Controversy raged for decades over whether anyone ever found the appropriate holes in this ruined roof of Krema III through which Zyklon B poison was introduced to prisoners inside. In reality, the holes were successfully identified way back in the 1970s, and David Irving’s attempts to revive the controversy in the 1990s and 2000s were really just him ‘flying a kite’, so to speak.

The wreckage of Krema II. Julia caught in the picture.

The stone markers in the middle of this picture identify the location of the ash pits, where the burnt remnants of cremated bodies were disposed of like litter.

Every one of these annexes could have hundreds of prisoners incarcerated in them at any one time. Most of the annexes had no floorboards, and so prisoners had to walk around, without shoes, on uneven stone ground.

Every annexe on this side of the railway line was used for incarcerating female prisoners.

We were allowed inside one annexe to experience just a hint of the primitive, unhealthy conditions with which prisoners of Birkenau had to contend.

By the final months before the Nazis surrendered Poland, Birkenau was so overcrowded that each of these ‘beds’ (really just shelves) would be occupied by between five and ten prisoners. (The girl in the picture is Kassady, mentioned earlier).

Little luxuries such as floorboards were not to be wasted on prisoners. No, instead, they had to walk barefoot on stones and gravel dust.

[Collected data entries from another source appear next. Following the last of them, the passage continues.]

(* ===== verification/AuthSpec.v ===== *)
(** * What authentication guarantees

    The login limiter, sign-in, rotation of refresh tokens, password changes,
    logout and the janitor. *)

From stdpp Require Import gmap strings list fin_maps.
From Stdlib Require Import ZArith Lia Ascii.
From S2P Require Import Prelude GoStrings World Response GoJson GoJsonText GoJsonPrint Tables AuthStore AuthHandler.
From S2P Require NodeStore Crypto.

Open Scope Z_scope.

(** ** The limiter *)

(** The critical sections of the limiter: what logins and the janitor do to it,
    each at a time, in the order the mutex puts them. Logins overlap freely: the
    [Attempted] of one may stand between the [Attempted] and the [Failed] of
    another. *)
Inductive LimiterOp :=
| Attempted (email : string)
| Failed (email : string)
| Succeeded (email : string)
| Swept.

Definition limiter_op (m : gmap string limitEntry) (x : Z * LimiterOp) : gmap string limitEntry :=
  match x.2 with
  | Attempted email => (check x.1 email m).2
  | Failed email => recordFailure x.1 email m
  | Succeeded email => reset email m
  | Swept => sweep x.1 m
  end.

(** The limiter after a history, from the start of the process. *)
Definition limiter_after (hist : list (Z * LimiterOp)) : gmap string limitEntry := fold_left limiter_op hist ∅.

Definition is_failure (email : string) (x : Z * LimiterOp) : bool :=
  match x.2 with Failed e => String.eqb e email | _ => false end.
Definition failures (email : string) (hist : list (Z * LimiterOp)) : nat :=
  length (List.filter (is_failure email) hist).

Note the graffiti left on the walls.
Despite the beautiful summer weather, this day two years ago was one of the most sombre experiences of my life. For all that I knew it was true, never had the Holocaust struck quite as close to me, or seemed as vividly real to me, as it did when I set foot in Auschwitz.
I wish to close with a quick message to any Holocaust-deniers who might be reading this, and who are doubtless rolling their derisive eyes in delusions of ‘superior enlightenment’; –
Please, just give up your silly, childish, racially-driven attempts to ‘excise’ physical facts from the path of history. Stop telling us that the Shoah did not happen. Of course it did. The approximate death-toll of six million, if anything, is somewhat under-stated, not exaggerated. We all know that you do not like Jews, and that you wish the rest of the human race would share in your antipathy, and that can only happen if you can convince them to feel no sympathy for the victims of the Holocaust.
But the obstacle you cannot hurdle is, your wish does not alter facts. Your wish may distort your perception of the facts, but it does not distort the facts themselves. You may wish for the power to force new facts into history, but your wishes, no matter how keenly you feel them, do not give you the power to do that. You may wish to believe that the founders of modern Israel made the whole thing up to justify creating a Jewish Homeland, but they did not. There is no way that all of this was ‘faked‘, and only a willing imbecile would insist it was. The genocide really happened. If I must put it this way then I will; it happened, even though Israel says it happened. We do not even need to bring Israel into this discussion. The Holocaust was real.
And for those who survived the Shoah, it is a matter of completely needless and shearing agony that what they saw, what they heard, what they were made to suffer, is still sometimes dismissed. Dismissed by people who were nowhere near where, were probably not even born at the time, the crimes of the Nazis were committed. Just as white people need to stop telling black people that their experiences of racism are not real, so Holocaust survivors must not be told that the genocide was not real.
And if you still do not believe it, my only advice can be, go and step into Krema I, and listen to the soundless screams that reverberate around its walls.